1.2.3.2 主動運動護理:肌力≥Ⅱ級可采取主動運動護理,鼓勵患者主動運動、反復訓練,指導患者用意念或健側肢運動牽動患側運動,促使患側提高肌肉的收縮能力和神經傳導功能,并可適當訓練患者使用健側肢體代替患側肢體,以提高患者的生活自理能力。
1.3 結果判定:所有患者均采取腦卒中患者臨床神經功能缺損程度評分標準進行評定。①基本痊愈:患者臨床神經功能缺損分數減少90%以上,病殘程度0級。②顯效:45%<患者臨床神經功能缺損分數減少≤90%,1級≤病殘程度≤3級。③有效:18%≤患者臨床神經功能缺損分數減少≤45%。④無效:患者臨床神經功能缺損分數減少<18%。⑤惡化:患者臨床神經功能缺損分數增加≥18%。
1.4 統計學方法:取SPSS19.0軟件行數據處理分析,數值用±標準差表示,采用t檢驗,P<0.05表示存在統計學意義。
選取的240例高血壓腦出血偏癱患者經過分組比較,觀察組治療的總有效率為98.33%,明顯高于對照組(82.50%);在神經功能損傷恢復方面,通過對患者行臥位護理及早期肢體康復訓練后,患者臨床神經功能缺損評分也由之前的(12.04±7.66)下降到(6.43±4.28)。兩組患者的差異具有統計學意義(P<0.05)。見表1。

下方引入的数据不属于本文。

(** * FluxBill backend: billing routes and assistant command planner

    A shallow embedding of [billing_route.py], [models.py] and the
    reply-handling part of [main.py], followed by the properties of the
    specification that were checked against it.

    Conventions.
    - A Python [str] is a [string] whose characters are read as the code
      points U+0000..U+00FF; on that range [str.lower] and [str.strip] are
      the character maps written out in module [Py].
    - A table is the list of its rows in table order; the primary key
      constraint is enforced when a unit of work is flushed.
    - A request handler is a computation in the monad [M]: it threads the
      request's [Session] and either returns a value or raises.
    - The remote model, the speech model and [json.loads] are parameters
      of the assistant; the text of the system prompt and the temporary
      file of the voice route are left out. *)

From Stdlib Require Import List String Ascii ZArith NArith Bool Lia.
From Stdlib Require Import Floats.PrimFloat Numbers.DecimalString.
Import ListNotations.
Open Scope string_scope.

(** ** Python string operations *)

Module Py.

(** [str.isspace] on one character (code points below 256). *)
Definition isspace (c : ascii) : bool :=
  let n := N_of_ascii c in
  (((9 <=? n) && (n <=? 13)) || ((28 <=? n) && (n <=? 32))
   || (n =? 133) || (n =? 160))%N.

(** [str.lower] on one character: A-Z, and the Latin-1 capitals
    U+00C0..U+00DE without the multiplication sign U+00D7. *)
Definition lower_char (c : ascii) : ascii :=
  let n := N_of_ascii c in
  if (((65 <=? n) && (n <=? 90)) || ((192 <=? n) && (n <=? 214))
      || ((216 <=? n) && (n <=? 222)))%N
  then ascii_of_N (n + 32) else c.

Fixpoint lower (s : string) : string :=
  match s with
  | EmptyString => EmptyString
  | String c s' => String (lower_char c) (lower s')
  end.

Fixpoint lstrip (s : string) : string :=
  match s with
  | EmptyString => EmptyString
  | String c s' => if isspace c then lstrip s' else s
  end.

Fixpoint rstrip (s : string) : string :=
  match s with
  | EmptyString => EmptyString
  | String c s' =>
      match rstrip s' with
      | EmptyString => if isspace c then EmptyString else String c EmptyString
      | r => String c r
      end
  end.

(** [s.strip()] *)
Definition strip (s : string) : string := rstrip (lstrip s).

(** [sub in s] for two strings. *)
Fixpoint contains (sub s : string) : bool :=
  String.prefix sub s
  || match s with
     | EmptyString => false
     | String _ s' => contains sub s'
     end.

表1 兩組患者在神經功能損傷恢復方面、治療總有效率方面的分析對比
腦出血早期康復功能鍛煉與臥位護理是相輔相成的,是降低患者致殘率的有效方法[2]。目前大多數學者主張在發病后病情穩定48~72 h開始進行康復治療[3]。早期康復有助于抑制和減輕肢體痙攣姿勢的出現與發展,能預防并發癥、促進康復、減輕致殘程度和提高生活質量[4]。筆者選取的240例高血壓腦出血偏癱患者經過分組比較,在常規護理的基礎上對高血壓腦出血偏癱患者進行臥位護理及早期肢體康復訓練的觀察組在神經功能損傷恢復方面、治療總有效率方面均高于僅進行常規護理的對照組,這充分證明了臥位護理及早期肢體康復訓練對高血壓腦出血偏癱患者起到非常積極的治療作用。綜上所述,對高血壓腦出血偏癱患者在治療中介入臥位護理及早期肢體康復訓練可提高患側肌肉的收縮能力、有效緩解患者的神經功能損傷、提高中樞神經系統的緊張度,值得在臨床上廣泛的推廣使用。